| Reading the whitepaper, the inference provider still has the ability to access the prompt and response plaintext. This scheme does seem to guarantee that plaintext cannot be read for all other parties (e.g. the API router), and that the client's identity is hidden and cannot be associated with their request. Perhaps the precise privacy guarantees and allowances should be summarized in the readme. With that in mind, does this scheme offer any advantage over the much simpler setup of a user sending an inference request: - directly to an inference provider (no API router middleman) - that accepts anonymous crypto payments (I believe such things exist) - using a VPN to mask their IP? |
I'm not sure I understand what you mean by inference provider here? The inference workload is not shipped off the compute node once it's been decrypted to e.g. OpenAI, it's running directly on the compute machine on open source models loaded there.

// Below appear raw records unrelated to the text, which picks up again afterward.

(** C5 as the specification states it: a [Bug] is reported as soon as any
    node of the expression is a comparison with the bool modifier whose
    operands contain no comparison. *)
Definition anyBoolComparisonIsReported : Prop :=
  ∀ (HasOuterBinaryExpr : parser.PromQLNode → option promParser.BinaryExprT)
    (ar : parser.AlertingRuleT) (expr : parser.PromQLNode)
    (d : promParser.Node) (b : promParser.BinaryExprT),
    parser.Parsed (parser.Expr ar) = parser.Query expr →
    d ∈ descendants (parser.Node expr) →
    promParser.asBinaryExpr d = Some b →
    promParser.IsComparisonOperator (promParser.Op b) = true →
    promParser.ReturnBool b = true →
    containsComparison (promParser.LHS b) = false →
    containsComparison (promParser.RHS b) = false →
    ∃ p, p ∈ checks.Check HasOuterBinaryExpr (parser.AlertingRule ar)
         ∧ checks.Severity_ p = checks.Bug
         ∧ checks.Text p = checks.textBoolModifier.

(** A positive matcher, Equal or Regex, of a label other than the metric
    name. *)
Definition positiveMatcher (lm : labels.Matcher) : bool :=
  bool_decide (labels.Name lm ≠ labels.MetricName)
  && bool_decide (labels.Type_ lm ∈ [labels.MatchEqual; labels.MatchRegexp]).

(** The label names that a selector uses in positive matchers, one per
    matcher. *)
Definition positiveNames (selector : promParser.VectorSelector) : list string :=
  labels.Name <$> filter (λ lm, positiveMatcher lm) (promParser.LabelMatchers selector).

(** The type that the function declares for its argument [i]: the type of
    its last parameter for the arguments of a variadic function beyond its
    parameters. *)
Definition declaredType (f : promParser.Function) (i : nat) : option promParser.ValueType :=
  promParser.ArgTypes f !! (i `min` pred (length (promParser.ArgTypes f))).
Lemma series_same (k : Key) : LineChart.series trends' k = LineChart.series trends k.
Proof using Hi Hseen.
  unfold LineChart.series. rewrite pts_same.
  destruct (LineChart.pts trends k); [reflexivity|].
  do 2 f_equal.
  apply imap_insert_same with (x := d); [assumption | |].
  - rewrite toX_same, toY_same.
    destruct (seen_truthy _ _ (Hseen k)) as [-> Hk].
    destruct (JS.truthyV (get d k)); [rewrite Hk by reflexivity|]; reflexivity.
  - intros j a. rewrite toX_same, toY_same. reflexivity.
Qed.

Lemma gridline_same (j : nat) :
  LineChart.gridline trends' j = LineChart.gridline trends j.
Proof using Hi Hseen.
  unfold LineChart.gridline. rewrite minV_same, range_same, toY_same. reflexivity.
Qed.

Lemma render_same : LineChart.render trends' = LineChart.render trends.
Proof using Hi Hweek Hseen.
  assert (Hne : trends <> []) by (intros ->; discriminate).
  assert (Hne' : trends' <> []).
  { intros E. apply (f_equal length) in E.
    rewrite length_insert in E. destruct trends; [congruence | discriminate]. }
  rewrite !render_nonempty by assumption. f_equal.
  - simpl. rewrite !gridline_same. reflexivity.
  - simpl. rewrite !series_same. reflexivity.
  - apply imap_insert_same with (x := d).
    + assumption.
    + rewrite toX_same, Hweek. reflexivity.
    + intros j b. rewrite toX_same. reflexivity.
Qed.

End SamePoint.

(** *** Which points a series draws *)

Lemma allV_truthy (trends : list TrendPoint) :
  Forall (fun v => JS.truthyV v = true) (LineChart.allV trends).
Proof.
  apply List.Forall_forall. intros v Hv. unfold LineChart.allV in Hv.
  apply List.in_flat_map in Hv as (d & _ & Hv).
  apply List.filter_In in Hv. apply Hv.
Qed.

Lemma omap_imap_fmap {A B C : Type} (g : B -> C) (G : nat -> A -> option B)
    (l : list A) :
  omap (fun p => p) (imap (fun i d => g <$> G i d) l)
  = g <$> omap (fun p => p) (imap G l).
Proof.
  revert G. induction l as [|a l IH]; intros G; [reflexivity|].
  rewrite !imap_cons. simpl. destruct (G 0%nat a); simpl.
  - f_equal. apply (IH (G ∘ S)).
  - apply (IH (G ∘ S)).
Qed.

Lemma pts_present (trends : list TrendPoint) (k : Key) :
  LineChart.pts trends k = LineChart.vertex trends <$> LineChart.present trends k.
Proof.
  unfold LineChart.pts, LineChart.present.
  rewrite <- omap_imap_fmap. f_equal. apply imap_ext. intros i d _.
  destruct (JS.truthyV (get d k)); reflexivity.
Qed.

Lemma series_inv (trends : list TrendPoint) (k : Key) (s : Series) :
  LineChart.series trends k = Some s ->
  s_key s = k /\
  polyline s = LineChart.pts trends k /\
  circles s =
    imap (fun i d =>
            if JS.truthyV (get d k)
            then Some {| c_key := i; c_cx := LineChart.toX trends i;
                         c_cy := LineChart.toY trends (JS.toNumber (get d k)) |}
            else None)
         trends.
Proof.
  unfold LineChart.series. destruct (LineChart.pts trends k) eqn:E; [discriminate|].
  intros [= <-]. auto.
Qed.
(** The array [_convert_vsi_to_ometiff] hands to [tifffile.imwrite], from
    the array that was read: the sample axis of 6-D data is merged into
    the channels, leading axes of extent 1 are dropped, and empty data is
    refused before and after. *)
Definition tiff_data {A} (image_data : ndarray A) : result (ndarray A) :=
  if size image_data =? 0
  then Raise (RuntimeError "Failed to read image data from VSI file")
  else
    let* image_data :=
      if ndim image_data =? 6 then
        match shape image_data with
        | [t; c; z; y; x; s] =>
            let* moved := transpose [0; 1; 5; 2; 3; 4] image_data in
            reshape [t; c * s; z; y; x] moved
        | _ => Raise ValueError
        end
      else Ok image_data in
    let* image_data := squeeze_loop (S (ndim image_data)) image_data in
    if size image_data =? 0
    then Raise (RuntimeError "Image data became empty after processing")
    else Ok image_data.

(** [photometric] and [axes] chosen for the array that is written. *)
Definition tiff_layout (shp : list nat) : string * option string :=
  match length shp with
  | 3 =>
      if nth 0 shp 0 =? 3 then ("rgb", Some "CYX")
      else if nth 2 shp 0 =? 3 then ("rgb", Some "YXS")
      else ("minisblack", Some "CYX")
  | 2 => ("minisblack", Some "YX")
  | 4 => ("minisblack", Some "ZCYX")
  | _ => ("minisblack", None)
  end.

(** [use_tiling]: [min(image_data.shape[-2:])] is the smaller of the last
    two extents, or the only one of a 1-D array. *)
Definition use_tiling (create_pyramid : bool) (shp : list nat) : result bool :=
  if create_pyramid then
    match rev shp with
    | x :: y :: _ => Ok (1024 <? Nat.min y x)
    | [x] => Ok (1024 <? x)
    | [] => Raise ValueError
    end
  else Ok false.

(** [chunk_shape[-k] = v] when the list has at least [k] entries. *)
Definition set_from_end (l : list nat) (k v : nat) : list nat :=
  <[length l - k := v]> l.

(** The chunk shape [_convert_vsi_to_omezarr] asks for. *)
Definition zarr_chunk_shape (shp : list nat) : list nat :=
  let chunk_shape := shp in
  let chunk_shape :=
    if 2 <=? length chunk_shape then
      let chunk_shape :=
        set_from_end chunk_shape 1 (Nat.min 1024 (nth (length chunk_shape - 1) chunk_shape 0)) in
      set_from_end chunk_shape 2 (Nat.min 1024 (nth (length chunk_shape - 2) chunk_shape 0))
    else chunk_shape in
  let chunk_shape :=
    if 3 <=? length chunk_shape then set_from_end chunk_shape 3 1 else chunk_shape in
  let chunk_shape :=
    if 4 <=? length chunk_shape then set_from_end chunk_shape 4 1 else chunk_shape in
  if 5 <=? length chunk_shape then set_from_end chunk_shape 5 1 else chunk_shape.

(** [['t', 'c', 'z', 'y', 'x'][-len(image_data.shape):]] *)
Definition array_dimensions (rank : nat) : list string :=
  if rank =? 0 then ["t"; "c"; "z"; "y"; "x"]
  else drop (5 - rank) ["t"; "c"; "z"; "y"; "x"].

End FormatConverterGUI.

(** * Vocabulary of the properties *)

Import Py VSIToUniv.

Section Vocabulary.

Local Open Scope N_scope.

(** The name marks a label or macro image. *)
Definition is_label_macro (s : scene) : bool :=
  contains "label" (lower (name s)) || contains "macro" (lower (name s)).

(** The scenes the selection chooses among: those that are not label or
    macro images, or all of them when there is no other. *)
Definition candidate (scene_info : list scene) (s : scene) : Prop :=
  s ∈ scene_info /\
  (is_label_macro s = false \/ forall s', s' ∈ scene_info -> is_label_macro s' = true).

(** Descriptors as [_analyze_vsi_structure] builds them: the index is the
    position in the list and the pixel count is width times height. *)
Definition well_formed (scene_info : list scene) : Prop :=
  forall i s, scene_info !! i = Some s ->
    index s = i /\ total_pixels s = width s * height s.

(** The indices grow along the list. *)
Definition index_sorted (l : list scene) : Prop :=
  forall pre x post y, l = pre ++ x :: post -> y ∈ post -> (index x < index y)%nat.

(** A scene descriptor as the front end keeps it: (index, name, size). *)
Definition scene_triple (s : scene) : nat * string * N :=
  (index s, name s, total_pixels s).

(** The three scenes of the specification's example. *)
Definition example_scenes : list scene :=
  [mk_scene 0 "Label_1" 100 100 (100 * 100);
   mk_scene 1 "20x_BF_01" 40000 30000 (40000 * 30000);
   mk_scene 2 "Overview" 2000 1500 (2000 * 1500)].

End Vocabulary.

Section WriterVocabulary.

Context {A : Type}.

Local Open Scope string_scope.
Local Open Scope nat_scope.

(** The smaller of the Y and X extents. *)
Definition spatial_min (a : ndarray A) : nat :=
  Nat.min (nth 3 (shape a) 0) (nth 4 (shape a) 0).

(** [next] is [cur] with every second row and column kept: the extents of
    Y and X are halved, rounded up, and the other axes are as they were. *)
Definition decimated (cur next : ndarray A) : Prop :=
  exists T C Z Y X,
    shape cur = [T; C; Z; Y; X] /\
    shape next = [T; C; Z; (Y + 1) / 2; (X + 1) / 2] /\
    forall t c z y x, item next [t; c; z; y; x] = item cur [t; c; z; 2 * y; 2 * x].

(** [levels] is the pyramid above [cur]: each level is the decimation of
    the one before, there is a next level while the smaller extent is above
    256, and none once it is not. *)
Fixpoint pyramid_chain (cur : ndarray A) (levels : list (ndarray A)) : Prop :=
  match levels with
  | [] => spatial_min cur <= 256
  | next :: rest =>
      256 < spatial_min cur /\ decimated cur next /\ pyramid_chain next rest
  end.

(** The datasets of the levels, numbered from [first]. *)
Definition level_entries (compression : string) (compression_level first : nat)
    (levels : list (ndarray A)) : H5.file A :=
  imap (fun i a =>
          H5.Dataset ("ImageData/Resolution_" ++ pretty (first + i)) (H5.Array a)
            (comp_opts compression compression_level
               [1; 1; 1; Nat.min 256 (nth 3 (shape a) 0);
                Nat.min 256 (nth 4 (shape a) 0)]))
       levels.

(** The dataset of the base level. *)
Definition base_entry (compression : string) (compression_level : nat)
    (image_data : ndarray A) : H5.entry A :=
  H5.Dataset "ImageData/Resolution_0" (H5.Array image_data)
    (comp_opts compression compression_level
       [1; 1; Nat.min 5 (nth 2 (shape image_data) 0);
        Nat.min 512 (nth 3 (shape image_data) 0);
        Nat.min 512 (nth 4 (shape image_data) 0)]).

(** A command only appends to the file, entries that satisfy [P], and what
    it appends and returns does not depend on what the file holds. *)
Definition appends_in {T} (P : H5.entry A -> Prop) (m : io (H5.file A) T) : Prop :=
  exists w r, (forall f0, m f0 = ((f0 ++ w)%list, r)) /\ Forall P w.

(** floor(log2(m / 256)) for m >= 256: the quotient is at least a power of
    two exactly when its integer part is. *)
Definition floor_log2_ratio (m : nat) : nat := Nat.log2 (m / 256).

(** The schema stamp: the three attributes of the root. *)
Definition schema_stamp : H5.file A :=
  [H5.Attr "/" "format" (H5.AStr "univ");
   H5.Attr "/" "version" (H5.AStr "1.0");
   H5.Attr "/" "schema_version" (H5.AStr "1.0")].

(** The names and shapes of the arrays a file holds, in order. *)
Definition array_shapes (f : H5.file A) : list (string * list nat) :=
  omap (fun e => match e with
                 | H5.Dataset p (H5.Array a) _ => Some (p, shape a)
                 | _ => None
                 end) f.

End WriterVocabulary.

Section ConverterFixtures.

Import FormatConverterGUI.

(** Converters for a run of the OME-Zarr to OME-TIFF route in which the
    second hop fails: the first hop writes a container at its output path,
    reading the container back raises and touches nothing, and no other
    converter is reached. *)
Definition decode_fails : exn := RuntimeError "cannot read the container".

Definition failing_second_hop : converters (A := nat) :=
  let unused := fun (_ _ : string) => lift (Raise ValueError) in
  mk_converters
    (fun _ _ => lift (Raise decode_fails))
    unused
    unused
    (fun _ output_path => modify (fun d => <[output_path := FS.H5File []]> d))
    unused
    unused
    unused
    unused.

(** Converters that each write a file of 2048 bytes at their output path,
    and the size of a node. *)
Definition writing_converters : converters (A := nat) :=
  let write := fun (_ output_path : string) =>
    modify (fun d : FS.fs nat => <[output_path := FS.OtherFile 2048]> d) in
  mk_converters write write write write write write write write.

Definition file_size (n : FS.node nat) : nat :=
  match n with
  | FS.OtherFile bytes => bytes
  | _ => 0
  end.

End ConverterFixtures.

Section ContainerVocabulary.

Context {A : Type}.
Variable now : nat -> string.

Local Open Scope string_scope.
Local Open Scope nat_scope.

(** The attributes [set_attrs] writes, in order. *)
Definition attr_entries (path : string) (kvs : list (string * H5.attr_value))
    : H5.file A :=
  map (fun kv => H5.Attr path (fst kv) (snd kv)) kvs.

(** What the metadata group of a (T, C, Z, Y, X) tensor is made of. *)
Definition dimension_entries (T C Z Y X : nat) : H5.file A :=
  ([H5.Group "Metadata"; H5.Group "Metadata/Dimensions"]
   ++ attr_entries "Metadata/Dimensions"
        [("SizeT", H5.AInt T); ("SizeC", H5.AInt C); ("SizeZ", H5.AInt Z);
         ("SizeY", H5.AInt Y); ("SizeX", H5.AInt X);
         ("DimensionOrder", H5.AStr "TCZYX")])%list.
(** X7.  The text of every error that [UnmarshalYAML] returns begins with
    one of three fixed texts, which tell where the decode failed: on the
    [type] field, in the keystone configuration, or on the discriminant. *)
Theorem error_text_has_prefix {tables : strconv.UnicodeTables} idp unmarshal idp' e :
  UnmarshalYAML idp unmarshal = (idp', Some e) ->
  hasErrorPrefix (Error e) = true.
Proof.
  intros Hrun. pose proof (UnmarshalYAML_outcome idp unmarshal) as Hout.
  rewrite Hrun in Hout. inversion Hout as
    [ t cause Ht | | | | ty p cause Hd Hk Hp | ty p Hd Hk Hp Hname
    | ty p Hd Hk Hp Hname Hurl | | ty Hd Hty ]; subst.
  - unfold hasErrorPrefix, errorPrefixes. cbn [existsb].
    change (Error (Err "cannot unmarshal identity provider type" (Some cause) None))
      with ("cannot unmarshal identity provider type: " +:+ Error cause).
    by rewrite prefix_append.
  - unfold hasErrorPrefix, errorPrefixes. cbn [existsb].
    change (Error (Err "cannot unmarshal keystone configuration"
                     (Some (Err "" (Some cause) None)) None))
      with ("cannot unmarshal keystone configuration: " +:+ Error cause).
    rewrite (prefix_append "cannot unmarshal keystone configuration: ").
    apply orb_true_r.
  - reflexivity.
  - reflexivity.
  - unfold hasErrorPrefix, errorPrefixes. cbn [existsb].
    rewrite UnrecognizedType_Error, (prefix_append "unrecognised identity provider type ").
    by rewrite !orb_true_r.
Qed.

Lemma error_text_has_prefix_witness :
  UnmarshalYAML agent_receiver (yaml.unmarshal mistyped_record)
  = (zero_IdentityProvider,
     Some (Err "cannot unmarshal keystone configuration"
             (Some (Err "" (Some (yaml.typeError "!!seq into string")) None)) None)) /\
  hasErrorPrefix
    (Error (Err "cannot unmarshal keystone configuration"
              (Some (Err "" (Some (yaml.typeError "!!seq into string")) None)) None))
  = true.
Proof.
  assert (UnmarshalYAML agent_receiver (yaml.unmarshal mistyped_record)
          = (zero_IdentityProvider,
             Some (Err "cannot unmarshal keystone configuration"
                     (Some (Err "" (Some (yaml.typeError "!!seq into string")) None))
                     None))) as Hrun
    by (vm_compute; reflexivity).
  split; [done|].
  exact (error_text_has_prefix agent_receiver _ _ _ Hrun).
Defined.

(** X8.  Every error that [UnmarshalYAML] returns is an errgo error with a
    message of its own and with its cause masked: errgo's [Cause] of it is
    the error itself, never the failure of the decode primitive, so a caller
    cannot tell errors apart by their cause. *)
Theorem returned_error_masks_cause {tables : strconv.UnicodeTables} idp unmarshal idp' e :
  UnmarshalYAML idp unmarshal = (idp', Some e) ->
  Cause e = e /\
  exists msg underlying, e = Err msg underlying None /\ msg <> "".
Proof.
  intros Hrun. pose proof (UnmarshalYAML_outcome idp unmarshal) as Hout.
  rewrite Hrun in Hout. inversion Hout as
    [ t cause Ht | | | | ty p cause Hd Hk Hp | ty p Hd Hk Hp Hname
    | ty p Hd Hk Hp Hname Hurl | | ty Hd Hty ]; subst;
    (split; [done|]); by eexists _, _.
Qed.

Lemma returned_error_masks_cause_witness :
  UnmarshalYAML agent_receiver (yaml.unmarshal sequence_node)
  = (agent_receiver,
     Some (Err "cannot unmarshal identity provider type"
             (Some (yaml.typeError "!!seq into struct")) None)) /\
  Cause (Err "cannot unmarshal identity provider type"
           (Some (yaml.typeError "!!seq into struct")) None)
  = Err "cannot unmarshal identity provider type"
      (Some (yaml.typeError "!!seq into struct")) None /\
  exists msg underlying,
    Err "cannot unmarshal identity provider type"
      (Some (yaml.typeError "!!seq into struct")) None
    = Err msg underlying None /\ msg <> "".
Proof.
  assert (UnmarshalYAML agent_receiver (yaml.unmarshal sequence_node)
          = (agent_receiver,
             Some (Err "cannot unmarshal identity provider type"
                     (Some (yaml.typeError "!!seq into struct")) None))) as Hrun
    by (vm_compute; reflexivity).
  split; [done|].
  exact (returned_error_masks_cause agent_receiver _ _ _ Hrun).
Defined.

(** X9.  The three keystone discriminants are validated alike: two
    keystone-family records whose payloads decode alike get the same error,
    or none, and the same payload, whichever of the three discriminants
    each has. *)
Theorem keystone_variants_validated_alike {tables : strconv.UnicodeTables} idp1 idp2 unmarshal1 unmarshal2 ty1 ty2 :
  discriminant unmarshal1 ty1 -> keystoneFamily ty1 ->
  discriminant unmarshal2 ty2 -> keystoneFamily ty2 ->
  into_KeystoneParams unmarshal1 zero_KeystoneParams
  = into_KeystoneParams unmarshal2 zero_KeystoneParams ->
  snd (UnmarshalYAML idp1 unmarshal1) = snd (UnmarshalYAML idp2 unmarshal2) /\
  Config (fst (UnmarshalYAML idp1 unmarshal1))
  = Config (fst (UnmarshalYAML idp2 unmarshal2)).
Proof.
  intros Hd1 Hk1 Hd2 Hk2 Hsame.
  rewrite (UnmarshalYAML_keystone idp1 unmarshal1 ty1 Hd1 Hk1).
  rewrite (UnmarshalYAML_keystone idp2 unmarshal2 ty2 Hd2 Hk2).
  unfold unmarshalKeystone. rewrite <- Hsame.
  destruct (into_KeystoneParams unmarshal1 zero_KeystoneParams) as [p [cause|]];
    [done|].
  destruct (decide (Name p = "")); [done|]. by destruct (decide (URL p = "")).
Qed.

Those machines are cryptographically attesting to the software they are running. Proving, ultimately, that there is no software that is logging sensitive info off the machine, and the machine is locked down, no SSH access.
This is how Apple's PCC does it as well, clients of the system will not even send requests to compute nodes that aren't making these promises, and you can audit the code running on those compute machines to check that they aren't doing anything nefarious.
The privacy guarantee we are making here is that no one, not even people operating the inference hardware, can see your prompts.